I’ve published essays on a range of film- and poetry-related topics, including Scarlett Johansson’s sci-fi films, the horror film The Entity, and contemporary political poetry, as well as a discussion of the choreographer Merce Cunningham. I’m particularly proud of having co-authored articles with two former students, an interpretation of Blade Runner with Alissa Ferguson Phillips ‘97, and an exploration of the Olsen Twins’ late work with Lena McCauley ’10.

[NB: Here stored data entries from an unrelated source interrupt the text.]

Lemma version_query_idempotent_witness :
  (version_query w_only_pytorch (after_queries w_only_pytorch 2 new_process)).1
    = Normal (PyStr "2.0") ∧
  lookups_made (after_queries w_only_pytorch 3 new_process) = 1 ∧
  (version_query w_no_metadata (after_queries w_no_metadata 2 new_process)).1
    = Raised (no_metadata "transformer_engine").
Proof.
  destruct (version_query_idempotent w_only_pytorch 2) as (H1 & H2 & _).
  destruct (version_query_idempotent w_no_metadata 2) as (_ & _ & H3).
  split; [rewrite H1; reflexivity|]. split.
  - apply (H2 (PyStr "2.0")). reflexivity.
  - destruct (H3 (no_metadata "transformer_engine") eq_refl) as (e' & -> & He).
    by rewrite He.
Defined.

(** * Further properties of the package body *)

(** ** How a run ends *)

Lemma raises_activate_backend w b st :
  raises (activate_backend w b) st = escaping (backend_exn w b).
Proof.
  unfold raises. rewrite activate_backend_after.
  by destruct (escaping (backend_exn w b)).
Qed.

(** X1. The package body completes exactly when the core loads, each of
    the two [try] statements completes, and the metadata lookup returns a
    value. *)
Theorem bootstrap_completes_iff (w : world) :
  (bootstrap w).1 = Normal tt ↔
  raises (core_loader w) fresh = None ∧
  raises (activate_backend w "pytorch") fresh = None ∧
  raises (activate_backend w "jax") fresh = None ∧
  ∃ v, metadata_lookup w "transformer_engine" = Normal v.
Proof.
  rewrite !raises_activate_backend, core_exn_any. split.
  - apply normal_run_is_full.
  - intros (Hc & Hp & Hj & v & Hv).
    apply (bootstrap_completes w v Hc Hp Hj Hv).
Qed.

(** X2. The exception that leaves the package body is that of the first
    step that fails, as it was raised: the core's; else that of the pytorch
    [try]; else that of the jax [try]; else that of the metadata lookup. *)
Theorem first_failure_leaves_the_body (w : world) (e : exn) :
  (bootstrap w).1 = Raised e ↔
  raises (core_loader w) fresh = Some e ∨
  raises (core_loader w) fresh = None ∧
  (raises (activate_backend w "pytorch") fresh = Some e ∨
   raises (activate_backend w "pytorch") fresh = None ∧
   (raises (activate_backend w "jax") fresh = Some e ∨
    raises (activate_backend w "jax") fresh = None ∧
    metadata_lookup w "transformer_engine" = Raised e)).
Proof.
  rewrite !raises_activate_backend, core_exn_any, bootstrap_closed.
  destruct (core_exn w) as [ec|]; cbv zeta.
  { cbn [fst]. split; [intros [= ->]; by left|].
    intros [[= ->]|[? _]]; [reflexivity|discriminate]. }
  destruct (escaping (backend_exn w "pytorch")) as [ep|].
  { cbn [fst]. split; [intros [= ->]; right; split; [done|by left]|].
    intros [?|[_ [[= ->]|[? _]]]]; [discriminate|reflexivity|discriminate]. }
  destruct (escaping (backend_exn w "jax")) as [ej|].
  { cbn [fst]. split.
    - intros [= ->]. right. split; [done|]. right. split; [done|by left].
    - intros [?|[_ [?|[_ [[= ->]|[? _]]]]]];
        [discriminate|discriminate|reflexivity|discriminate]. }
  rewrite version_resolver_closed.
  destruct (metadata_lookup w "transformer_engine") as [v|ev]; cbn [fst].
  - split; [discriminate|].
    intros [?|[_ [?|[_ [?|[_ ?]]]]]]; discriminate.
  - split.
    + intros [= ->]. right. split; [done|]. right. split; [done|].
      right. by split.
    + intros [?|[_ [?|[_ [?|[_ [= ->]]]]]]];
        [discriminate|discriminate|discriminate|reflexivity].
Qed.

(** X3. [__version__] is bound exactly in the runs that complete, and then
    to a string: [str] of whatever the lookup returned, be it a string or
    not. A run that raises, at whatever step, leaves it unbound. *)
Theorem version_bound_iff_completed (w : world) :
  match (bootstrap w).1 with
  | Normal _ =>
      ∃ v, metadata_lookup w "transformer_engine" = Normal v ∧
           read_version (bootstrap w).2 = Some (PyStr (py_str v))
  | Raised _ => read_version (bootstrap w).2 = None
  end.
Proof.
  destruct (bootstrap w).1 as [[]|e] eqn:E.
  - destruct (normal_run_is_full w E) as (Hc & Hp & Hj & v & Hv).
    exists v. split; [exact Hv|].
    apply (bootstrap_completes w v Hc Hp Hj Hv).
  - revert E. unfold read_version. body_cases; cbn [fst snd];
      try discriminate; reflexivity.
Qed.

(** ** One backend at a time *)

Lemma globals_after_backend w b st :
  globals (after_backend w b st) =
  match backend_exn w b with
  | None => <[b := PyModule (qualified this_package b)]> (globals st)
  | Some _ => globals st
  end.
Proof. unfold after_backend. by destruct (backend_exn w b). Qed.




(** X5. When both [try] statements complete, their order does not matter
    for the names bound: from any state, running them as written or the
    other way round ends with the same globals. *)
Theorem backend_activations_commute
    (w : world) (b1 b2 : string) (st : pstate) :
  b1 ≠ b2 →
  raises (activate_backend w b1) st = None →
  raises (activate_backend w b2) st = None →
  (activate_both w b1 b2 st).1 = Normal tt ∧
  (activate_both w b2 b1 st).1 = Normal tt ∧
  globals (activate_both w b1 b2 st).2 = globals (activate_both w b2 b1 st).2.
Proof.
  rewrite !raises_activate_backend. intros Hne H1 H2.
  unfold activate_both. rewrite !bind_run, !activate_backend_after.
  rewrite H1, H2, !activate_backend_after, H1, H2. cbn [fst snd].
  do 2 (split; [reflexivity|]).
  rewrite !globals_after_backend.
  destruct (backend_exn w b1), (backend_exn w b2); try reflexivity.
  by apply insert_insert_ne.
Qed.

Lemma backend_activations_commute_witness :
  globals (activate_both w_jax_needs_flax "pytorch" "jax" fresh).2
  = globals (activate_both w_jax_needs_flax "jax" "pytorch" fresh).2.
Proof.
  apply (backend_activations_commute w_jax_needs_flax "pytorch" "jax" fresh);
    [discriminate|reflexivity|reflexivity].
Defined.

(** The two [try] statements are a block of the body. *)
Lemma module_body_activate_both w st :
  module_body w st =
  (from_importlib_import_metadata ;; core_loader w ;;
   (activate_both w "pytorch" "jax" ;; version_resolver w)) st.
Proof.
  unfold module_body, activate_both. rewrite !bind_run.
  destruct (from_importlib_import_metadata st) as [[[]|e] st0]; [|done].
  rewrite !bind_run.
  destruct (core_loader w st0) as [[[]|e] st1]; [|done].
  rewrite !bind_run.
  destruct (activate_backend w "pytorch" st1) as [[[]|e] st2]; [|done].
  rewrite ?bind_run.
  destruct (activate_backend w "jax" st2) as [[[]|e] st3]; done.
Qed.

(** ** The names of the module *)

Ltac body_cases_at :=
  rewrite !module_body_closed; unfold after_backend; cbv zeta;
  repeat match goal with
  | |- context [match core_exn ?w with _ => _ end] =>
      destruct (core_exn w) eqn:?
  | |- context [escaping (backend_exn ?w ?b)] =>
      destruct (backend_exn w b) eqn:?; cbn [escaping]
  | |- context [if suppressed ?e then _ else _] =>
      destruct (suppressed e) eqn:?
  | |- context [match backend_exn ?w ?b with _ => _ end] =>
      destruct (backend_exn w b) eqn:?
  | |- context [version_resolver ?w ?st] =>
      rewrite (version_resolver_closed w st);
      destruct (metadata_lookup w "transformer_engine") eqn:?
  end;
  unfold after_core, entered, bound, logged; cbn [fst snd globals trace].



(** X7. The body never unbinds: a name bound before a run, from any state
    and however the run ends, is bound after it. In particular a backend
    name bound earlier stays bound when its import now fails. *)
Theorem module_body_keeps_bindings (w : world) (st : pstate) (k : string) :
  is_Some (globals st !! k) →
  is_Some (globals (module_body w st).2 !! k).
Proof.
  intros Hk. body_cases_at;
    repeat (apply lookup_insert_is_Some'; right); exact Hk.
Qed.

Lemma module_body_keeps_bindings_witness :
  is_Some (globals (module_body w_core_only (bootstrap w_all_installed).2).2
             !! "pytorch").
Proof.
  apply (module_body_keeps_bindings w_core_only
           (bootstrap w_all_installed).2 "pytorch").
  vm_compute. eauto.
Defined.

Lemma result_module_body w st st' :
  (module_body w st).1 = (module_body w st').1.
Proof.
  rewrite !module_body_closed.
  destruct (core_exn w); [reflexivity|]. cbv zeta.
  destruct (escaping (backend_exn w "pytorch")); [reflexivity|].
  destruct (escaping (backend_exn w "jax")); [reflexivity|].
  rewrite !version_resolver_closed.
  by destruct (metadata_lookup w _).
Qed.

(** What a run writes does not depend on what was bound before: the
    globals after a run from [st] are those of a run from scratch, laid
    over the globals of [st]. *)
Lemma globals_module_body w st :
  globals (module_body w st).2 = globals (bootstrap w).2 ∪ globals st.
Proof.
  unfold bootstrap. body_cases_at; simplify_eq; unfold fresh; cbn [globals];
    by rewrite <- ?insert_union_l, (left_id ∅ (∪)).
Qed.

(** X8. Running the body a second time in the module it has just run in
    (a reload with the world unchanged) ends the same way and leaves the
    globals as the first run left them, whether the runs complete or
    raise. *)
Theorem module_body_rerun (w : world) (st : pstate) :
  (module_body w (module_body w st).2).1 = (module_body w st).1 ∧
  globals (module_body w (module_body w st).2).2
  = globals (module_body w st).2.
Proof.
  split; [apply result_module_body|].
  rewrite (globals_module_body w (module_body w st).2).
  rewrite (globals_module_body w st).
  by rewrite (assoc (∪)), (idemp (∪)).
Qed.

(** ** Subclasses of the tolerated classes *)

Lemma exc_class_induction (P : exc_class → Prop) :
  (∀ n bs, Forall P bs → P (PyClass n bs)) → ∀ c, P c.
Proof.
  intros H. fix IH 1. intros [n bs]. apply H.
  induction bs as [|b bs IHbs]; constructor; [apply IH|exact IHbs].
Qed.

Lemma class_eqb_eq c d : class_eqb c d = true → c = d.
Proof.
  revert d. induction c as [n bs IH] using exc_class_induction.
  intros [m ds]. cbn [class_eqb].
  intros [Hn Hb]%andb_true_iff. apply String.eqb_eq in Hn as ->.
  f_equal. revert ds Hb.
  induction IH as [|b bs Hb' _ IHbs]; intros [|d ds] Hb; try done.
  apply andb_true_iff in Hb as [H1 H2].
  f_equal; [by apply Hb'|by apply IHbs].
Qed.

I teach a wide range of courses, from first-year writing to advanced courses on literature and film. In recent years, I've taught courses on literary theory, postwar poetry, and American short stories on the literature side, and courses on film noir, horror, and contemporary global cinema on the cinema side, as well as a section of first-year writing focused on romantic comedy. I'm teaching a new course on Alfred Hitchcock.

Education

  • B.A., Princeton University
  • M.A., Columbia University in the City of New York
  • M.Phil, Columbia University in the City of New York
  • Ph.D., Columbia University in the City of New York

Current and upcoming courses

  • Romantic (and Unromantic) Comedy

    WRIT140

    "Boy meets girl" has long been a classic starting point, in both literature and the movies. This course will focus on romantic comedy in American cinema, with significant looks backward to its literary sources. We will view films from the classic era of Hollywood (It Happened One Night, The Awful Truth), the revisionist comedies of the 1970s and beyond (Annie Hall, My Best Friend's Wedding), and recent romantic comedies that extend our sense of the possibilities of the genre (Appropriate Behavior, Medicine for Melancholy). We will also read one or two Shakespeare plays, and a Jane Austen novel, to deepen our understanding of the literary precedents that inform romantic comedy onscreen.